The fifth of the five lawsuits against State Street (which is also the lawsuit which the Times was unable to identify) was brought on November 5, 2007 in Harris County, Texas, District Court by Memorial Hermann Healthcare System. On December 3, 2007, the defendants removed the Memorial Hermann complaint to the Southern District of Texas. A copy of the removal petition, to which the initial state court complaint is attached, can be found here. Unlike the four other State Street lawsuits, the Memorial Hermann complaint does not allege a violation of ERISA. Instead, the complaint asserts against the State Street defendants a variety of state law claims, including breach of contract, fraud and negligent misrepresentation.

The Memorial Hermann complaint essentially alleges that the State Street defendants breached an "Agreement of Trust" to serve as trustee of nearly $91 million in the plaintiff’s assets. The assets allegedly were invested in the State Street Limited Duration Bond Fund, which the complaint alleges lost 37 percent of its value during three weeks in August 2007, and 42 percent of its value for the 2007 year. The losses allegedly were the result of "unjustified investments in mortgage securities without diversification and using derivatives, all contrary to the stated Investment Objectives and representations."

UPDATE: In a later post, I discuss (here) a sixth lawsuit that has been filed against State Street.

The State Street lawsuits are significant in and of themselves, but also for what they might foreshadow. As I noted above, these lawsuits may well represent the kinds of legal problems that other financial services companies may face, particularly as the mortgages backing many of these investment funds and investment securities continue to detiorate.

There are a number of other important implications from the State Street lawsuits. The first relates to the identity of the claimants – these are very large institutions suing other very large institutions. These lawsuits are not the kind of lawyer-driven stock drop lawsuits that have drawn so much ire from would be reformers. These are conservative business litigants using plaintiffs’ tools seeking to recoup significant losses.
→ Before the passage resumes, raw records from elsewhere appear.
(* ===== verification/RocksDbTheorems.v ===== *)
(** * RocksDB storage: a map for each space, which survives closing *)

From Stdlib Require Import String.
From S2P Require Import Prelude Errors Types Stf Parsers Storage BlockStorage BlockStorageSpec RocksDb ToyHash ToyStore.

Abbreviation Column := (gmap bytes bytes).
Abbreviation Families := (gmap bytes (gmap bytes bytes)).

(** One entry of a batch, applied to the families *)
Definition apply_entry {Handle} (name : Handle → bytes) (f : Families) (e : WriteEntry Handle) : Families :=
  let column := default ∅ (f !! name (we_column e)) in
  <[name (we_column e) := match we_value e with Some v => <[we_key e := v]> column | None => delete (we_key e) column end]> f.

(** ** What the library documents

    Faults may occur: a call that fails changes nothing that a later call sees. *)
Class RocksLaws (D Handle Disk : Type) `{RocksLibrary D Handle Disk} := {
  families : D → Families;
  disk_families : Disk → Families;
  Get_law d h k m : live d h = true → families d !! GetName h = Some m →
    let '(s, v) := db_Get h k d in
    (st_code s = kOk → m !! k = Some v) ∧ (st_code s = kNotFound → m !! k = None);
  Put_law d h k v m : live d h = true → families d !! GetName h = Some m →
    let '(s, d') := db_Put h k v d in st_code s ≠ kNotFound ∧ live d' = live d ∧
    families d' = if ok s then <[GetName h := <[k := v]> m]> (families d) else families d;
  Delete_law d h k m : live d h = true → families d !! GetName h = Some m →
    let '(s, d') := db_Delete h k d in st_code s ≠ kNotFound ∧ live d' = live d ∧
    families d' = if ok s then <[GetName h := delete k m]> (families d) else families d;
  Write_law d b : Forall (λ e, live d (we_column e) = true ∧ is_Some (families d !! GetName (we_column e))) b →
    let '(s, d') := db_Write b d in st_code s ≠ kNotFound ∧ live d' = live d ∧
    families d' = if ok s then foldl (apply_entry GetName) (families d) b else families d;
  Drop_law d h : live d h = true →
    let '(s, d') := db_DropColumnFamily h d in live d' = live d ∧
    families d' = if ok s then delete (GetName h) (families d) else families d;
  Destroy_law d h : live d h = true →
    let '(s, d') := db_DestroyColumnFamilyHandle h d in families d' = families d ∧
    ∀ h', live d' h' = true ↔ live d h' = true ∧ (ok s = true → h' ≠ h);
  Create_law d name :
    let '(s, o, d') := db_CreateColumnFamily name d in
    if ok s then ∃ h, o = Some h ∧ GetName h = name ∧ live d h = false ∧
      (∀ h', live d' h' = true ↔ h' = h ∨ live d h' = true) ∧ families d' = <[name := ∅]> (families d)
    else live d' = live d ∧ families d' = families d;
  Open_law names disk : NoDup names →
    let '(s, o) := db_Open names disk in
    ok s = true → ∃ hs d, o = Some (hs, d) ∧ GetName <$> hs = names ∧ NoDup hs ∧ Forall (λ h, live d h = true) hs ∧
      ∀ name, families d !! name =
        if bool_decide (name ∈ names) then Some (default ∅ (disk_families disk !! name)) else disk_families disk !! name;
  delete_law d : disk_families (db_delete d) = families d;
}.
Lemma full_spec n : (full n * bl_block ≤ n ∧ n - full n * bl_block ≤ bl_block ∧ (n ≠ 0 → full n * bl_block < n))%nat.
Proof.
  unfold full. pose proof block_pos as Hb. pose proof (Nat.div_mod (n - 1) bl_block ltac:(lia)) as Hd.
  pose proof (Nat.mod_upper_bound (n - 1) bl_block ltac:(lia)). nia.
Qed.
Lemma full_unique n k : (k * bl_block < n → n ≤ k * bl_block + bl_block → full n = k)%nat.
Proof. intros H1' H2'. unfold full. symmetry. apply (Nat.div_unique _ _ _ (n - 1 - k * bl_block)); nia. Qed.

(** The context holds the data [p] it was given, after the initial words [h0]. *)
Record holds (h0 : list N) (p : bytes) (x : ctx) : Prop := {
  ho_h : cx_h x = chain (full (length p)) h0 0 p;
  ho_t : counter x (N.of_nat (full (length p) * bl_block));
  ho_c : cx_c x = (length p - full (length p) * bl_block)%nat;
  ho_b : length (cx_b x) = bl_block;
  ho_buffer : take (cx_c x) (cx_b x) = drop (full (length p) * bl_block) p;
}.

Lemma take_insert_snoc (l : bytes) i x : (i < length l)%nat → take (S i) (<[i := x]> l) = take i l ++ [x].
Proof.
  intros Hi. rewrite (take_S_r _ i x) by (by rewrite list_lookup_insert_eq). by rewrite take_insert_ge.
Qed.

Lemma put_byte_holds h0 p x byte :
  holds h0 p x → (cx_c x < bl_block)%nat → full (S (length p)) = full (length p) → holds h0 (p ++ [byte]) (put_byte byte x).
Proof.
  intros [Hh Ht Hc Hb Hbuf] Hlt Hfull.
  destruct (full_spec (length p)) as (Hle & _ & _).
  assert (length (p ++ [byte]) = S (length p)) as Hlen by (rewrite length_app; cbn; lia).
  constructor; cbn [put_byte cx_h cx_c cx_b]; rewrite ?Hlen, ?Hfull.
  - by rewrite chain_app.
  - exact Ht.
  - lia.
  - by rewrite length_insert.
  - rewrite take_insert_snoc, Hbuf, drop_app_le by lia. done.
Qed.

Lemma update_byte_holds h0 p x byte : holds h0 p x → holds h0 (p ++ [byte]) (update_byte x byte).
Proof.
  intros Hx. pose proof Hx as [Hh Ht Hc Hb Hbuf]. destruct (full_spec (length p)) as (Hle & Hrest & Hlast).
  pose proof block_pos as Hpos. unfold update_byte. case_decide as Hfull.
  - assert (Hnz : length p ≠ 0%nat) by (intros Hz; rewrite Hz in *; cbn in Hc; lia).
    assert (Hnext : full (S (length p)) = S (full (length p))) by (apply full_unique; lia).
    set (x1 := set_c 0 _).
    assert (Hlen : length (p ++ [byte]) = S (length p)) by (rewrite length_app; cbn; lia).
    pose proof (count_counter x _ Ht ltac:(lia)) as Hcount. rewrite Hfull in Hcount.
    replace (N.of_nat (full (length p) * bl_block) + N.of_nat bl_block) with (N.of_nat (S (full (length p)) * bl_block))
      in Hcount by lia.
    constructor; cbn [put_byte cx_h cx_c cx_b]; rewrite ?Hlen, ?Hnext.
    + rewrite chain_app, chain_snoc, <- Hh by lia.
      change (cx_h x1) with (compress_words (cx_h x) (cx_t0 (count x)) (cx_t1 (count x)) (cx_b x) false).
      destruct Hcount as [-> ->]. unfold F. by rewrite <- Hbuf, Hfull, take_take, Nat.min_id, take_ge, N.add_0_l by lia.
    + exact Hcount.
    + unfold x1. cbn [set_c cx_c]. lia.
    + unfold x1. cbn [set_c compress count cx_b]. by rewrite length_insert.
    + unfold x1. cbn [set_c compress count cx_b cx_c]. rewrite take_insert_snoc by lia. cbn [take app].
      rewrite drop_app_le, drop_ge by lia. done.
  - apply put_byte_holds; [done|lia|]. apply full_unique; [lia|lia].
Qed.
These sophisticated litigants may be unlikely to accept quick compromises, and, mindful of their own fiduciary obligations, may well be unwilling to accept any compromise that does not represent a very significant percentage of the losses.

The second important implication of the State Street lawsuits is the sheer magnitude of the dollars involved, as demonstrated by State Street’s pre-tax set aside of $618 million for cases that are only in their earliest stages. The State Street litigation reserve underscores the staggering exposures that these cases and others like it represent. The stakes in these cases are enormous.

The third implication derives directly from the enormity of the financial exposures involved; that is, these cases clearly have very serious repercussions for liability insurers, a consideration discussed in a January 4, 2008 Dow Jones newswire article entitled "Subprime Litigation May Dent D & O Insurers Like Chubb, AIG" (here). The article’s overall conclusion – that the subprime litigation wave may represent a significant concern for D & O insurers – is a valid point that I have in fact previously considered in a prior post (here). However, while I generally agree with the Dow Jones article’s overall thrust, I do disagree with some the article’s premises.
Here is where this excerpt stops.